LOUCURA

Uma vez, cruzadas aquelas terras, os deuses ficariam para trás. Todavia, seria possível viver sem eles?


Lamos e Netícia, sedentos de glória, ignorando tal questão, avaliavam a extensão que teriam de correr.
– Será que conseguiremos, Netícia? – inquiriu Lamos.
– Conseguiremos. São apenas quatrocentos metros.
Acomodando−se por trás da pedra, Lamos perguntou-lhe quantos deuses ali habitavam. Respondeu Netícia ser uma infinidade: do Amor, da Bondade, da Alegria, da Honestidade, do Caráter, da Perfeição, da Sinceridade, etc.
– Todos ficarão para trás?
– Claro, Lamos.
– Por que sugeriu que atravessássemos por volta das dezessete horas? – quis saber, Lamos.
– Baseada num conselho de um, até então, amigo de papai. Assim que ele atravessou, chamou atenção para tal particularidade.
– E?
– Ora, o sujeito enriqueceu. No entanto, foi uma tristeza, quando papai, certa feita, lhe escreveu pedindo-lhe uma ajuda financeira.
– Por que?
– Ora, Lamos. Os deuses ficaram para trás.
Eis que perceberam a aproximação de um casal.
– O que esperam para atravessar? – inquiriu o homem, sedento de glória.
– Coragem. – falseou Netícia.
– Caráter, dignidade, amor…
– Nada representam. – replicou Netícia.
Retirou a mochila das costas, agachou−se, apertou os cadarços do tênis e, ao erguer−se, perguntou à companheira se estava pronta. Respondendo que sim, disse ele que estavam dispostos a prosseguir.
– Sorte para vocês. – desejou Netícia.
Distanciando−se, ergueram−se e ficaram observando−os. Não havia mistério naquela travessia, pois a tática era avançar, correr e driblar os deuses, na medida em que fossem surgindo. Estavam indo bem, avançaram, corriam e driblavam os deuses.
– Não sei se irão conseguir. – comentou Lamos sobre a expectativa.
O deus da Gratidão havia ficado para trás, mas não conseguiram, porém, driblar o deus da Misericórdia, que os abraçou.
– Idiotas! – comentou Netícia.
– Agora, só serão sermões e sermões. – teceu Lamos.
Com a tentativa frustrada do casal, Lamos e Netícia voltaram a se acomodar por trás da pedra, avaliando a investida:
– Correram juntos. Correram certo. Mas vacilaram no confronto com o último deus. Deveria cair, cada um para um lado. Se assim tivessem procedido, o velhaco não os pegaria. – disse Netícia.
Lamos, meditando, acendeu o cigarro.
– Como será a nossa futura relação? – inquiriu ele.
– Como assim?
– Os deuses ficarão para trás.
– Aprenderemos a dividir as coisas. Na pior das hipóteses, seremos cínicos.
Ouvindo, Lamos expressou preocupação.
O horário, dezessete horas, se aproximava. Levantaram−se e começaram a se preparar.
– Triunfaremos, Lamos. – garantiu Netícia.
Deixaram a pedra e seguiram em direção à divisa. Ao atingi−la, suspiraram profundamente e começaram a avançar. Cinquenta metros já haviam avançado. Cento e cinquenta metros. Olhavam as laterais, a retaguarda e se olhavam. Nenhum deus havia aparecido.
– Vamos conseguir, Lamos. – balbuciou.
Eis que, de repente, os deuses começaram a surgir, e os dois apertam os passos. Começaram a correr.

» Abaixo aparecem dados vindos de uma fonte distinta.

(** ** The scenarios of the spec *)

(** Ride "R" is "Confirmed", dana drives it and uma holds a "Confirmed"
    booking: uma's message is stored and returned, and dana then reads it
    as a rider's message. *)
Example scenario_confirmed_booking :
  let w := calm (store "Confirmed" [booking "b1" "uma" "Confirmed"] []) in
  fst (insertMessage "R" "uma" "hi" w) = Return (message 7 "uma" "hi" 1700) /\
  fst (getMessagesByRide "dana" "R" (snd (insertMessage "R" "uma" "hi" w))) =
    Return [ {| mr_message := message 7 "uma" "hi" 1700;
                mr_user := {| ur_id := "uma"; ur_name := Some "Uma";
                              ur_email := "uma@share.co"; ur_isDriver := false |} |} ].
Proof. split; reflexivity. Qed.

(** The same ride once uma's booking is "CancelledUser". *)
Example scenario_cancelled_booking :
  let w := calm (store "Confirmed" [booking "b1" "uma" "CancelledUser"] []) in
  insertMessage "R" "uma" "hi" w =
    (Throw (Error "Ride booking is cancelled. chat closed."),
     logged "Error insert message: Error: Ride booking is cancelled. chat closed." w).
Proof. reflexivity. Qed.

(** A name that is set to the empty string is replaced like an unset one. *)
Example orElse_empty_name : orElse (Some EmptyString) "Rider" = "Rider".
Proof. reflexivity. Qed.
(** * Contract source viewer: batch fetch and graph pipeline

  A shallow embedding of the automation core of the repository
  (contract list loader, ABI extractor, batch fetcher, code graph builder,
  communication graph builder) together with the properties its
  specification states about it.

  Conventions of the embedding.
  - A JavaScript string is a [string]: a sequence of code units below 256
    (the Latin-1 range).  Addresses, chain names and ABI identifiers are
    ASCII in practice.
  - A [Set<string>] that is only queried with [has] is a [gset]; a [Set]
    or [Map] that the code iterates over keeps its insertion order and is
    a duplicate-free list or an association list.
  - An exception is an explicit result: [Ok]/[Err] for synchronous code,
    [Return]/[Throw] for the asynchronous fetcher, which also threads the
    state of the outside world (network calls made, observable events).
  - Loop counters are [nat]; numeric options read from the command line
    are [Z]. *)

From Stdlib Require Import String Ascii List ZArith NArith Lia Bool.
From stdpp Require Import base decidable option list strings gmap sorting.
Import ListNotations.

Set Default Proof Using "Type".

(** ** JavaScript string primitives *)
Module JS.

(** [String.prototype.toLowerCase], one code unit at a time: A-Z and the
    Latin-1 capitals (all of 192..222 but the multiplication sign). *)
Definition toLowerCase_char (c : ascii) : ascii :=
  let n := N_of_ascii c in
  if ((65 <=? n) && (n <=? 90) ||
      (192 <=? n) && (n <=? 222) && negb (n =? 215))%N
  then ascii_of_N (n + 32) else c.

Fixpoint toLowerCase (s : string) : string :=
  match s with
  | EmptyString => EmptyString
  | String c t => String (toLowerCase_char c) (toLowerCase t)
  end.

(** White space as [trim] sees it: TAB, LF, VT, FF, CR, SP, NBSP. *)
Definition isWhiteSpace (c : ascii) : bool :=
  let n := N_of_ascii c in
  ((9 <=? n) && (n <=? 13) || (n =? 32) || (n =? 160))%N.

Fixpoint trimStart (s : string) : string :=
  match s with
  | String c t => if isWhiteSpace c then trimStart t else s
  | EmptyString => EmptyString
  end.

Definition trim (s : string) : string :=
  String.rev (trimStart (String.rev (trimStart s))).

Definition startsWith (s p : string) : bool := String.prefix p s.

(** [s.includes(needle)]: [needle] occurs as a contiguous substring. *)
Fixpoint includes (s needle : string) : bool :=
  String.prefix needle s ||
  match s with
  | String _ t => includes t needle
  | EmptyString => false
  end.

(** [l.join(sep)] *)
Fixpoint join (sep : string) (l : list string) : string :=
  match l with
  | [] => ""
  | [x] => x
  | x :: rest => x +:+ sep +:+ join sep rest
  end.

(** [s.split(c)] for a one-character separator. *)
Fixpoint split_go (sep : ascii) (cur : string) (s : string) : list string :=
  match s with
  | EmptyString => [String.rev cur]
  | String c t =>
      if Ascii.eqb c sep then String.rev cur :: split_go sep EmptyString t
      else split_go sep (String c cur) t
  end.
Definition split (sep : ascii) (s : string) : list string :=
  split_go sep EmptyString s.

(** Truthiness of an optional string: [undefined] and [''] are falsy. *)
Definition truthy (o : option string) : bool :=
  match o with
  | Some (String _ _) => true
  | _ => false
  end.

(** [o || d] on an optional string. *)
Definition orElse (o : option string) (d : string) : string :=
  match o with
  | Some (String c t) => String c t
  | _ => d
  end.

Definition isHexDigit (c : ascii) : bool :=
  let n := N_of_ascii c in
  ((48 <=? n) && (n <=? 57) || (97 <=? n) && (n <=? 102) ||
   (65 <=? n) && (n <=? 70))%N.

Fixpoint allHex (s : string) : bool :=
  match s with
  | EmptyString => true
  | String c t => isHexDigit c && allHex t
  end.

(** A match of [/0x[a-fA-F0-9]{40}/] at the start of [s]. *)
Definition matchAddressAt (s : string) : option string :=
  match s with
  | String "0" (String "x" rest) =>
      let digits := String.substring 0 40 rest in
      if Nat.eqb (String.length digits) 40 && allHex digits
      then Some (String "0" (String "x" digits)) else None
  | _ => None
  end.

(** The matches of the global pattern [/0x[a-fA-F0-9]{40}/g], left to
    right; the search resumes after the 42 characters of a match ([skip]
    counts the characters of the last match still to pass). *)
Fixpoint scanAddresses_from (skip : nat) (s : string) : list string :=
  match s with
  | EmptyString => []
  | String c t =>
      match skip with
      | S k => scanAddresses_from k t
      | O =>
          match matchAddressAt s with
          | Some a => a :: scanAddresses_from 41 t
          | None => scanAddresses_from 0 t
          end
      end
  end.

Definition scanAddresses (s : string) : list string := scanAddresses_from 0 s.

(** [s.endsWith(suffix)] *)
Definition endsWith (s suffix : string) : bool :=
  String.prefix (String.rev suffix) (String.rev s).

(** Insertion-ordered containers. [setAdd] is [Set.prototype.add];
    [mapSet] is [Map.prototype.set]: an existing key keeps its place. *)
Definition setAdd (x : string) (s : list string) : list string :=
  if bool_decide (x ∈ s) then s else s ++ [x].

(** [[...new Set(l)]]: first occurrences, in order. *)
Definition dedup (l : list string) : list string :=
  fold_left (fun acc x => setAdd x acc) l [].

Fixpoint mapSet {V} (k : string) (v : V) (m : list (string * V))
  : list (string * V) :=
  match m with
  | [] => [(k, v)]
  | (k', v') :: rest =>
      if String.eqb k' k then (k, v) :: rest else (k', v') :: mapSet k v rest
  end.

Fixpoint mapGet {V} (k : string) (m : list (string * V)) : option V :=
  match m with
  | [] => None
  | (k', v') :: rest => if String.eqb k' k then Some v' else mapGet k rest
  end.

Definition mapHas {V} (k : string) (m : list (string * V)) : bool :=
  match mapGet k m with Some _ => true | None => false end.

(** [l.slice(start, end)] with JavaScript's treatment of negative and
    out-of-range bounds. *)
Definition clampIndex (len i : Z) : Z :=
  if (i <? 0)%Z then Z.max (len + i) 0 else Z.min i len.

Definition slice {A} (l : list A) (start stop : Z) : list A :=
  let len := Z.of_nat (length l) in
  let k := clampIndex len start in
  let final := clampIndex len stop in
  take (Z.to_nat (final - k)) (drop (Z.to_nat k) l).

End JS.

(** ** Data model (automation/types.ts) *)

(** Synchronous code that may throw an [Error] with a message. *)
Inductive Result (A : Type) : Type :=
| Ok (a : A)
| Err (message : string).
Arguments Ok {A} a.
Arguments Err {A} message.

Module ContractEntry.
Record t := mk {
  address : string;
  blockchain : string;
  contract_name : string;
  protocol : string
}.
Global Instance eq_dec : EqDecision t.
Proof. solve_decision. Defined.
End ContractEntry.

(** [CHAIN_ID_MAP]: the entries of the object literal, blockchain name to
    explorer chain id. *)
Definition CHAIN_ID_MAP : gmap string string :=
  list_to_map
    [("ethereum", "1"); ("bnb", "56"); ("bsc", "56"); ("polygon", "137");
     ("arbitrum", "42161"); ("optimism", "10"); ("base", "8453");
     ("avalanche", "43114"); ("fantom", "250"); ("abstract", "2741")].

(** The table is a plain object: beside its own entries, a lookup finds
    what every object inherits from [Object.prototype], a function under
    eleven names and the prototype itself under __proto__. *)
Definition inheritedNames : list string :=
  ["constructor"; "__defineGetter__"; "__defineSetter__"; "hasOwnProperty";
   "__lookupGetter__"; "__lookupSetter__"; "isPrototypeOf";
   "propertyIsEnumerable"; "toString"; "valueOf"; "__proto__";
   "toLocaleString"].

(** What a lookup in the table yields: a chain id of the table, or the
    value inherited under a name. *)
Inductive ChainId :=
| ownId (id : string)
| inherited (name : string).

Global Instance ChainId_eq_dec : EqDecision ChainId.
Proof. solve_decision. Defined.

(** [CHAIN_ID_MAP[name]]; [None] is [undefined].  Every value found is
    truthy: no chain id of the table is empty, and an inherited value is a
    function or an object. *)
Definition lookupChain (name : string) : option ChainId :=
  match CHAIN_ID_MAP !! name with
  | Some id => Some (ownId id)
  | None =>
      if bool_decide (name ∈ inheritedNames) then Some (inherited name)
      else None
  end.

Definition truthyChain (value : option ChainId) : bool :=
  match value with
  | Some _ => true
  | None => false
  end.

(** The text of a value of the table inside a template literal: a chain id
    as it is; an inherited function as the engine prints a built-in, under
    its own name ([Object] for constructor); the prototype as any plain
    object. *)
Definition chainIdText (chainId : ChainId) : string :=
  match chainId with
  | ownId id => id
  | inherited name =>
      if String.eqb name "__proto__" then "[object Object]"
      else "function " +:+
           (if String.eqb name "constructor" then "Object" else name) +:+
           "() { [native code] }"
  end.

(** ** Contract list loader (automation/contractListLoader.ts) *)
Module Loader.
Import JS ContractEntry.

(** One record of a parsed input file; any field may be absent. *)
Record RawEntry := mkRaw {
  raw_address : option string;
  raw_blockchain : option string;
  raw_contract_name : option string;
  raw_protocol : option string
}.

Definition normalizeContractEntry (entry : RawEntry) : ContractEntry.t :=
  {| address := orElse (trim <$> (toLowerCase <$> raw_address entry)) "";
     blockchain := orElse (trim <$> (toLowerCase <$> raw_blockchain entry)) "";
     contract_name := orElse (trim <$> raw_contract_name entry) "Unknown";
     protocol := orElse (trim <$> raw_protocol entry) "Unknown" |}.

(** [/^0x[a-f0-9]{40}$/i.test(s)] *)
Definition addressPattern_test (s : string) : bool :=
  match s with
  | String "0" (String x digits) =>
      (Ascii.eqb x "x" || Ascii.eqb x "X") &&
      Nat.eqb (String.length digits) 40 && allHex digits
  | _ => false
  end.

Definition isValidContractEntry (entry : ContractEntry.t) : bool :=
  if negb (truthy (Some (address entry))) ||
     negb (addressPattern_test (address entry))
  then false
  else if negb (truthy (Some (blockchain entry))) ||
          negb (truthyChain (lookupChain (blockchain entry)))
  then false
  else true.

Section Files.
(** The file system and the JSON decoder are collaborators: reading a
    path yields its text or fails, decoding a text yields the array of
    records or fails (the failure covers every exception the mapping
    over a value that is not an array of records would raise). *)
Variable path_resolve : string -> string.
Variable readFileSync : string -> Result string.
Variable JSON_parse : string -> Result (list RawEntry).

Definition loadError (filePath message : string) : string :=
  "Failed to load contracts from " +:+ filePath +:+ ": " +:+ message.

Definition loadContractsFromFile (filePath : string)
  : Result (list ContractEntry.t) :=
  match readFileSync (path_resolve filePath) with
  | Err m => Err (loadError filePath m)
  | Ok content =>
      match JSON_parse content with
      | Err m => Err (loadError filePath m)
      | Ok contracts =>
          Ok (filter (fun e => isValidContractEntry e = true)
                     (map normalizeContractEntry contracts))
      end
  end.

(** The loop of [loadContractsFromFiles]: an exception of
    [loadContractsFromFile] is not caught and leaves the loop. *)
Fixpoint loadContractsFromFiles_loop (allContracts : list ContractEntry.t)
    (filePaths : list string) : Result (list ContractEntry.t) :=
  match filePaths with
  | [] => Ok allContracts
  | filePath :: rest =>
      match loadContractsFromFile filePath with
      | Err m => Err m
      | Ok contracts =>
          loadContractsFromFiles_loop (allContracts ++ contracts) rest
      end
  end.

Definition loadContractsFromFiles (filePaths : list string)
  : Result (list ContractEntry.t) :=
  loadContractsFromFiles_loop [] filePaths.

(** The loading loop of [runAutomation] (cli.ts): each file is loaded
    inside its own try/catch, a failure is reported and skipped. *)
Fixpoint runAutomation_load (contracts : list ContractEntry.t)
    (inputFiles : list string) : list ContractEntry.t :=
  match inputFiles with
  | [] => contracts
  | file :: rest =>
      match loadContractsFromFile file with
      | Ok loaded => runAutomation_load (contracts ++ loaded) rest
      | Err _ => runAutomation_load contracts rest
      end
  end.

(** What a loader that isolates file errors returns: the entries of
    every file that loads, in order. *)
Definition entriesOfLoadable (filePaths : list string)
  : list ContractEntry.t :=
  concat (map (fun f => match loadContractsFromFile f with
                        | Ok cs => cs
                        | Err _ => []
                        end) filePaths).
End Files.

– Corre, Lamos! – gritou Netícia, exigindo maior desempenho do companheiro.
Deuses e mais deuses, surgindo, os perseguiam.
– Corre, Lamos!
– Estou correndo o máximo que posso, Netícia! O deus do Amor quer me pegar!
– Acelera! Foge!
Novos deuses foram surgindo à frente e eram driblados.

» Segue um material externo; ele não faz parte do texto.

Lemma test_keys_not_checker_binary e pk n :
  Naming.input_key pk n ≠ checker_binary_path e pk
  ∧ Naming.output_key pk n ≠ checker_binary_path e pk.
Proof.
  destruct (format_02d_head n) as (h & t & E & Hh).
  unfold checker_binary_path, binary_filename, Naming.input_key,
    Naming.output_key.
  split; intros H; apply key_tail_inj in H; rewrite E in H;
    destruct (platform_win e); injection H as H _; now apply Hh.
Qed.


Lemma startswith_append (p s : string) : startswith p (p +:+ s) = true.
Proof.
  unfold startswith. induction p as [|c p IH]; cbn; [now destruct s|].
  destruct (ascii_dec c c); [exact IH | contradiction].
Qed.

Lemma checker_paths_under_prefix container e pk :
  under_prefix container ("test_cases/" +:+ pk +:+ "/")
    (container, checker_source_path pk) = true
  ∧ under_prefix container ("test_cases/" +:+ pk +:+ "/")
      (container, checker_binary_path e pk) = true.
Proof.
  unfold under_prefix. cbn [fst snd]. rewrite String.eqb_refl. cbn [andb].
  rewrite checker_source_path_tail. unfold checker_binary_path.
  rewrite <- !(append_assoc "test_cases/"), <- !append_assoc.
  split; apply startswith_append.
Qed.

(** ** Storage operations *)


Lemma purged_lookup container pk w key :
  under_prefix container ("test_cases/" +:+ pk +:+ "/") (container, key) = true →
  storage (after_purge container pk w) !! (container, key) = None.
Proof.
  intros H. cbn [after_purge storage].
  apply map_lookup_filter_None_2. right. intros v _. cbn [fst]. now rewrite H.
Qed.




Lemma upload_file_outcome container path data e w :
  storage (upload_file container path data e w).2 = storage w
  ∨ storage (upload_file container path data e w).2
    = <[(container, path) := data]> (storage w).
Proof.
  cbv [upload_file bind emit try_except put_object logger raise redis storage
       trace log set_storage].
  destruct (put_fails e container path); cbn; auto.
Qed.


(** ** Checker handling *)

Lemma compile_and_upload_outcome pid container db source dir e w :
  checker_write container (problem_id_for_naming pid db) e (storage w)
    (storage (compile_and_upload pid container db source dir e w).2).
Proof.
  remember (compile_and_upload pid container db source dir e w) as r eqn:Hr.
  unfold compile_and_upload in Hr. unfold bind at 1 in Hr.
  pose proof (keeps_compile source dir e w) as Hc.
  unfold checker_write. rewrite <- Hc.
  destruct (compile_custom_checker source dir e w) as [[[[path bytes]|]|x] w1];
    cbn [snd] in *.
  - unfold bind, ask in Hr.
    destruct (read_binary_fails e); [left; now subst r|].
    unfold try_except in Hr.
    pose proof (upload_file_outcome container
                  (checker_binary_path e (problem_id_for_naming pid db))
                  bytes e w1) as Hu.
    destruct (upload_file _ _ _ e w1) as [[[]|y] w2]; cbn [snd] in *; subst r;
      (destruct Hu as [Hu | Hu];
       [left; exact Hu | right; right; exists bytes; exact Hu]).
  - unfold try_except in Hr.
    pose proof (upload_file_outcome container
                  (checker_source_path (problem_id_for_naming pid db))
                  source e w1) as Hu.
    destruct (upload_file _ _ _ e w1) as [[[]|y] w2]; cbn [snd] in *; subst r;
      (destruct Hu as [Hu | Hu];
       [left; exact Hu | right; left; exists source; exact Hu]).
  - left. now subst r.
Qed.

Lemma checker_write_frame container pk e st st1 st2 :
  st1 = st → checker_write container pk e st1 st2 →
  checker_write container pk e st st2.
Proof. now intros ->. Qed.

– Vamos, Lamos! Estamos conseguindo!
Trezentos e cinquenta metros já haviam percorrido.
– Vamos abrir, Lamos! Só há um deus à nossa frente!

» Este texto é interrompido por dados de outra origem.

(** * DynamicDetailsModal: the schema-driven details dialog

    A shallow embedding of [src/components/common/DynamicDetailsModal.tsx]:
    the value formatter [formatValue], the four column buckets
    ([basicFields], [mediaFields], [metaFields], [otherFields]), the section
    renderer, the dialog title, the body with its separators and the action
    bar, followed by the properties the specification states about them.

    The component returns a JSX tree; the embedding returns that tree as a
    value of [Node], elements keeping the names of the components they
    instantiate ([Badge], [Image], [Separator], ...).

    After the dialog come the parts of the sign-up form
    ([getPasswordStrength], its indicator, the key and paste handlers) and
    the submission of the forgotten-password form, with their properties. *)

From Stdlib Require Import String Ascii List Bool Arith Lia Permutation.
From Stdlib Require Import DecimalString.
Import ListNotations.
Open Scope list_scope.
Open Scope string_scope.

Set Implicit Arguments.
Set Warnings "-register-all".

(** Decimal digits of a natural number (an array length or index). *)
Definition nat_String (n : nat) : string :=
  NilEmpty.string_of_uint (Nat.to_uint n).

Apesar de o deus da Honestidade ter aberto os braços, o quanto pôde, foi vencido.
– Conseguimos, Lamos! – gritou Netícia, atirando−se de cansada num novo solo.
Lamos, que vinha um pouco atrás, ao obter êxito, imitou−a.
– Conseguimos, Netícia. – disse ele, ofegante, com os olhos fixos no céu...
Ficaram os deuses preocupados… agrupados… Observando−os, então, sem alma, os dois se erguerem e seguirem o caminho.


ILUSÃO OU FATO?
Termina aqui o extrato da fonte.